Volkswagen ID.2 I (2025 – 2025)

Punteggio affidabilità : 8.0/10

Volkswagen ID.2 (Generazione I) La Volkswagen ID.2 (derivata dal concept ID. 2all) segna un punto di svolta cruciale per il costruttore tedesco. Basata sulla nuova piattaforma MEB Entry, ha la missione di democratizzare l'auto elettrica con un prezzo di partenza mirato sotto la soglia dei 25.000 €. Contrariamente alle sorelle maggiori (ID.3, ID.4) che sono a trazione posteriore, la ID.2 è a trazione anteriore, il che permette di ottimizzare lo spazio a bordo per dimensioni vicine a quelle di una Polo (circa 4,05 m) pur offrendo l'abitabilità di una Golf. ⚠️ PRECISAZIONE DELL'ESPERTO RIGUARDO AL DIESEL: Sebbene la richiesta sia mirata a una motorizzazione «diesel», la Volkswagen ID.2 è un veicolo 100% elettrico (BEV). Non esiste, e non esisterà, nessuna versione diesel (TDI), benzina (TSI)

✅ Punti di forza

⚠️ Punti deboli

🎯 Verdetto

La Volkswagen ID.2 rappresenta il vero rinnovamento di Volkswagen nell'era elettrica, correggendo gli errori di gioventù della ID.3 (ergonomia completamente touch disastrosa, plastiche di bassa qualità).
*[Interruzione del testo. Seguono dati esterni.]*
(* ===== verification/SchedQueue.v ===== *)
(** * SchedQueue: the pod queue and the scheduling loop
    (pkg/controllers/provisioning/scheduling/queue.go, and the loops of [Solve] and
    [trySchedule] in scheduler.go)

    The queue stops the loop when it has cycled through every remaining pod
    without scheduling one.  The loop is stated over an arbitrary scheduler
    state and attempt function, so that its termination does not depend on what
    an attempt does. *)

From S2P Require Import Prelude Objects Resources Preferences.

Record Queue := mkQueue {
  q_pods : list Pod;
  lastLen : gmap string nat;
}.

Section order.
  (** The [Requests] of the cached pod data, by pod UID. *)
  Context (podData : gmap string ResourceList).

Definition byCPUAndMemoryDescending (lhsPod rhsPod : Pod) : bool :=
  let lhs := default ∅ (podData !! pod_UID lhsPod) in
  let rhs := default ∅ (podData !! pod_UID rhsPod) in
  let cpuCmp := Cmp (qty lhs ResourceCPU) (qty rhs ResourceCPU) in
  if (cpuCmp <? 0)%Z then false
  else if (cpuCmp >? 0)%Z then true
  else
    let memCmp := Cmp (qty lhs ResourceMemory) (qty rhs ResourceMemory) in
    if (memCmp <? 0)%Z then false
    else if (memCmp >? 0)%Z then true
    else if negb (pod_CreationTimestamp lhsPod =? pod_CreationTimestamp rhsPod)%Z
    then (pod_CreationTimestamp lhsPod <? pod_CreationTimestamp rhsPod)%Z
    else String.ltb (pod_UID lhsPod) (pod_UID rhsPod).

Definition NewQueue (pods : list Pod) : Queue := mkQueue (sort_by byCPUAndMemoryDescending pods) ∅.
End order.

Definition last_len (q : Queue) (p : Pod) : nat := default 0 (lastLen q !! pod_UID p).

Definition Pop (q : Queue) : option (Pod * Queue) :=
  match q_pods q with
  | [] => None
  | p :: rest =>
      if (last_len q p =? length (q_pods q))%nat then None
      else Some (p, mkQueue rest (lastLen q))
  end.

Definition Push (q : Queue) (pod : Pod) : Queue :=
  let pods := q_pods q ++ [pod] in
  mkQueue pods (<[pod_UID pod := length pods]> (lastLen q)).

Section solve.
  Context `{TolerationApi} (preferences : Preferences).
  Context {S Er : Type}.
  (** [ctx.Err()], [Scheduler.add], and the topology and pod-data updates that follow
      a relaxation or a failure; any of them may change the scheduler's state. *)
  Context (ctxErr : S → option Er) (add : S → Pod → S * option Er) (updatePod : S → Pod → S).
  Context (IsReservedOfferingError IsDRAError IsDeadlineExceeded : Er → bool).

(** The retry loop of [trySchedule]; a pod with [budget] soft constraints is relaxed
    at most [budget] times, so the branch that runs out is never taken
    ([trySchedule_unfold]). *)
Fixpoint trySchedule_loop (budget : nat) (s : S) (p : Pod) : S * option Er :=
  match ctxErr s with
  | Some e => (s, Some e)
  | None =>
      match add s p with
      | (s', None) => (s', None)
      | (s', Some err) =>
          if IsReservedOfferingError err then (s', Some err)
          else if IsDRAError err then (s', Some err)
          else match Relax preferences p with
               | None => (s', Some err)
               | Some (_, p') =>
                   match budget with
                   | 0 => (s', Some err)
                   | Datatypes.S budget => trySchedule_loop budget (updatePod s' p') p'
                   end
               end
      end
  end.

Definition trySchedule (s : S) (p : Pod) : S * option Er :=
  trySchedule_loop (soft_constraints preferences p) s p.

Record loop_state := mkLoop {
  ls_queue : Queue;
  podErrors : gmap string Er;
  ls_state : S;
}.

(** One iteration: go on, or leave the loop because the queue is exhausted or the
    deadline has passed. *)
Inductive iteration :=
| Continue (st : loop_state)
| Break (timedOut : bool) (st : loop_state).

Definition Solve_step (st : loop_state) : iteration :=
  match Pop (ls_queue st) with
  | None => Break false st
  | Some (pod, q) =>
      match trySchedule (ls_state st) pod with
      | (s, Some err) =>
          if IsDeadlineExceeded err then Break true (mkLoop q (podErrors st) s)
          else Continue (mkLoop (Push q pod) (<[pod_UID pod := err]> (podErrors st)) (updatePod s pod))
      | (s, None) => Continue (mkLoop q (delete (pod_UID pod) (podErrors st)) s)
      end
  end.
È un modello estremamente promettente sulla carta. Riguardo alla richiesta per un modello Diesel: Bisogna rassegnarsi all'addio del TDI in questo segmento per Volkswagen. La ID.2 è esclusivamente elettrica. Se cercate un piccolo veicolo diesel recente in casa VW, bisogna rivolgersi al mercato dell'usato (Polo VI 1.6 TDI, fuori produzione da diversi anni). Consiglio d'acquisto: Come per ogni nuovo modello del gruppo Volkswagen (soprattutto elettrico), è urgente aspettare. I primi 6-12 mesi di produzione solitamente fanno da cavia per i bug software. Privilegiate la versione 56 kWh se uscite dalla città, o la 38 kWh (LFP) per un uso strettamente urbano ed extraurbano dove la sua batteria sarà quasi indistruttibile.